> What you need to do
Below are some entries. Repeat exactly the lines from the one with "server_inv server_self e E []" through the one with "unfold kept, keeper in *. cbn", and only those.

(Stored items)
(** * A run *)
Section run.
#[local] Instance keeper : Keeps (gset Z) := fun u => u.
#[local] Instance system : Posix script := scripted 256 true.
#[local] Instance system_laws : PosixLaws script := scripted_laws 256 true.
Notation W := (world script (TcpServer unit) socket_package (gset Z)).
(** The client's code takes over the connections with odd numbers, closes a client that sends 99, and stops the
    server when one sends 113 or leaves. *)
Definition take_odd (c : unit) (p : ptr) : M W Z :=
  pk ← load (A := socket_package) p;
  if Z.odd (socket_of pk)
  then release (A := socket_package) p;; modify (fun w => mkWorld (kern w) (object w) (packs w) ({[socket_of pk]} ∪ user w));;
       mret SCB_RVAL_HANDLED
  else mret SCB_RVAL_DEFAULT.
Definition stop_at_leave (c : unit) (p : ptr) : M W Z := mret SCB_RVAL_STOP_SERVER.
Definition obey (c : unit) (p : ptr) (b : option (dlist Z)) (n : Z) : M W Z :=
  mret (match b with
        | Some (99 :: _) => SCB_RVAL_CLOSE_CLIENT
        | Some (113 :: _) => SCB_RVAL_STOP_SERVER
        | _ => SCB_RVAL_DEFAULT
        end).
Definition never_ready (c : unit) (p : ptr) (b : option (dlist Z)) (n : option Z) : M W (Z * option (dlist Z) * option Z) :=
  mret (SCB_RVAL_CLOSE_CLIENT, b, n).
Definition fresh_pack (w : W) : option ptr := Some (1 + set_fold Z.max 0 (dom (packs w))).
Definition always (w : W) : bool := true.
Definition server_self : ptr := 1000.
Lemma fresh_pack_ok w p : fresh_pack w = Some p -> p <> NULL /\ packs w !! p = None.
Proof.
  intros [= <-]. assert (forall X : gset Z, 0 <= set_fold Z.max 0 X /\ forall x, x ∈ X -> x <= set_fold Z.max 0 X) as Hmax.
  { refine (set_fold_ind_L (fun r X => 0 <= r /\ forall x, x ∈ X -> x <= r) Z.max 0 _ _); [set_solver|].
    intros x X r _ [Hr Hx]. split; [lia|]. intros y [->%elem_of_singleton|Hy]%elem_of_union; [lia|]. specialize (Hx y Hy). lia. }
  destruct (Hmax (dom (packs w))) as [Hr Hx]. split; [unfold NULL; lia|]. apply not_elem_of_dom. intros Hin%Hx. lia.
Qed.
Lemma take_ok e E p pk (s : TcpServer unit) l w : server_inv server_self e E [p] [] s l w -> packs w !! p = Some pk ->
  socket_of pk ∉ watched e (kern w) ->
  server_inv server_self e E [] [] s l (mkWorld (kern w) (object w) (delete p (packs w)) ({[socket_of pk]} ∪ user w)).
Proof.
  intros [Hi Hl Hs Hp Hv] Hpk Hnw. pose proof (inv_release _ _ _ _ _ _ _ _ Hi Hpk) as Hi2.
  assert (socket_of pk ∉ E) as HE by (apply (Hv p); [set_solver|unfold socket_at; by rewrite Hpk]).
  destruct Hi2 as [Ho Hc Hlist Hn Hnn Hpks Hh Hw]. split; [split|..]; try done; cbn [kern object packs user].
  - destruct Hh as [Hnd Hfd Ha Hr]. cbn [app] in *. rewrite <- Permutation_middle in Hnd. apply NoDup_cons in Hnd as [Hni Hnd].
    unfold kept, keeper in *. cbn [set_packs kern user packs] in *. split; [done| | |done].
    + unfold kept, keeper. rewrite Hfd. set_solver.
    + unfold kept, keeper. intros d Hd [->%elem_of_singleton|Hk]%elem_of_union; [done|]. apply (Ha d); [set_solver|exact Hk].
  - intros d Hd. specialize (Hw d Hd). cbn [set_packs packs] in Hw. assert (d <> socket_of pk) by congruence. set_solver.
  - intros q Hq. destruct (Hl q) as (qk & Hqk & Hpar); [set_solver|]. exists qk. split; [|done].
    rewrite lookup_delete_ne; [done|]. intros ->.
    pose proof (inv_nodup _ _ _ _ _ _ Hi) as Hnd. cbn [app] in Hnd. rewrite <- Permutation_middle in Hnd.
    apply NoDup_cons in Hnd as [Hnd _]. set_solver.
  - intros d Hd. destruct (Hp d Hd) as (? & Hk & ? & Ho'). unfold kept, keeper in *. split; [done|]. split; [|done].
    intros [->%elem_of_singleton|?]%elem_of_union; done.
  - intros q d ?%elem_of_nil. done.
Qed.
Lemma odd_code : tcp_code server_self take_odd stop_at_leave never_ready obey fresh_pack always.
Proof.
  split; [| | | |apply fresh_pack_ok|done].
  - intros c e E p s l w Hsi Hnw. destruct (server_pack _ _ _ _ _ _ _ _ p Hsi) as (Hn & pk & Hpk & Hr); [set_solver|].
    unfold take_odd. apply post_bind. eapply post_load; [done..|]. apply post_if; intros _.
    + apply post_bind. eapply post_release; [done..|]. apply post_bind, post_modify, post_ret. exists s. split; [done|].
      refine (take_ok e E p pk s l w Hsi Hpk _). apply Hnw. unfold socket_at. by rewrite Hpk.
    + apply post_ret. by exists s.
  - intros c e E p Y s l w Hsi. apply post_ret. by exists s.
  - intros c e E p b n s l w Hsi Hp. apply post_ret. split; [by exists s|]. split; [done|]. done.
  - intros c e E p b n s l w Hsi Hp. apply post_ret. split; [by exists s|done].
Qed.
Definition no_clients : ArrayList := mkArrayList (Some [0;0;0;0]) 0 4 ULONG_MAX true true false.
Definition new_server : TcpServer unit := mkTcpServer (-1) (htons 80) 1000 FLAG_INIT (Some no_clients)
  (Some tt) None (Some tt) (Some tt) None NULL false.
Definition start_world (b : dlist (dlist epoll_event)) (i : dlist (dlist Z)) : W :=
  mkWorld (mkScript {[0]} ∅ 3 [] b i [] []) (Some new_server) ∅ {[0]}.
Lemma start_inv b i : inv None new_server no_clients [] [] (start_world b i).
Proof.
  split; [done|done| |apply NoDup_nil_2|set_solver| |split|done]; cbn [start_world kern packs user]; try set_solver.
  - split; try (cbn; unfold ULONG_MAX; lia). split; cbn; try (unfold ULONG_MAX; lia); done.
  - intros p. rewrite lookup_empty. split; [by intros [? ?]|]. set_solver.
  - apply NoDup_nil_2.
Qed.
(** Three clients connect: the first and the third are taken over, the second sends text while the third connects,
    and then tells the server to stop. *)
Definition three_clients : W := start_world
  [[mkEpollEvent 4 EPOLLIN]; [mkEpollEvent 4 EPOLLIN]; [mkEpollEvent 4 EPOLLIN; mkEpollEvent 6 EPOLLIN];
   [mkEpollEvent 6 EPOLLIN; mkEpollEvent 4 EPOLLIN]]
  [[65]; [113]].
Lemma TcpServer_start_releases_witness :
  safe (TcpServer_start server_self take_odd stop_at_leave never_ready obey fresh_pack always always (mret tt) 8 (true, true))
    (fun err w' => exists e, leaves (list_to_set e) w' /\ (length e <= 1)%nat /\ (err = ALIB_OK -> e = [])) three_clients.
Proof.
  apply (TcpServer_start_releases _ _ _ _ _ _ _ _ _ odd_code) with (s := new_server) (l := no_clients).
  - done.
  - intros e m d k He _. change (e ∈ sfds k) in He. cbn. unfold s_add. rewrite bool_decide_false by (intros Hn; by apply Hn). done.
  - apply start_inv.
  - done.
  - done.
  - change (0 ∈ ({[0]} : gset Z)). set_solver.
Defined.
Example TcpServer_start_three_clients :
  match TcpServer_start server_self take_odd stop_at_leave never_ready obey fresh_pack always always (mret tt) 8 (true, true)
    three_clients with
  | Ok (r, w, _) => r = ALIB_OK /\ elements (sfds (kern w)) = [7; 5; 0] /\ user w = {[5; 7; 0]}
  | _ => False
  end.
Proof. vm_compute. auto. Qed.
(** A start whose socket cannot be opened leaves the epoll instance open. *)
Example failed_start_leaks :
  match TcpServer_start server_self take_odd stop_at_leave never_ready obey fresh_pack always always (mret tt) 8 (true, true)
    (mkWorld (mkScript {[0]} ∅ 3 [false; true] [] [] [] []) (Some new_server) ∅ {[0]}) with
  | Ok (r, w, _) => r = ALIB_FD_ERR /\ elements (sfds (kern w)) = [3; 0] /\ user w = {[0]}
  | _ => False
  end.
Proof. vm_compute. auto. Qed.
End run.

> The answer
  server_inv server_self e E [] [] s l (mkWorld (kern w) (object w) (delete p (packs w)) ({[socket_of pk]} ∪ user w)).
Proof.
  intros [Hi Hl Hs Hp Hv] Hpk Hnw. pose proof (inv_release _ _ _ _ _ _ _ _ Hi Hpk) as Hi2.
  assert (socket_of pk ∉ E) as HE by (apply (Hv p); [set_solver|unfold socket_at; by rewrite Hpk]).
  destruct Hi2 as [Ho Hc Hlist Hn Hnn Hpks Hh Hw]. split; [split|..]; try done; cbn [kern object packs user].
  - destruct Hh as [Hnd Hfd Ha Hr]. cbn [app] in *. rewrite <- Permutation_middle in Hnd. apply NoDup_cons in Hnd as [Hni Hnd].
    unfold kept, keeper in *. cbn [set_packs kern user packs] in *. split; [done| | |done].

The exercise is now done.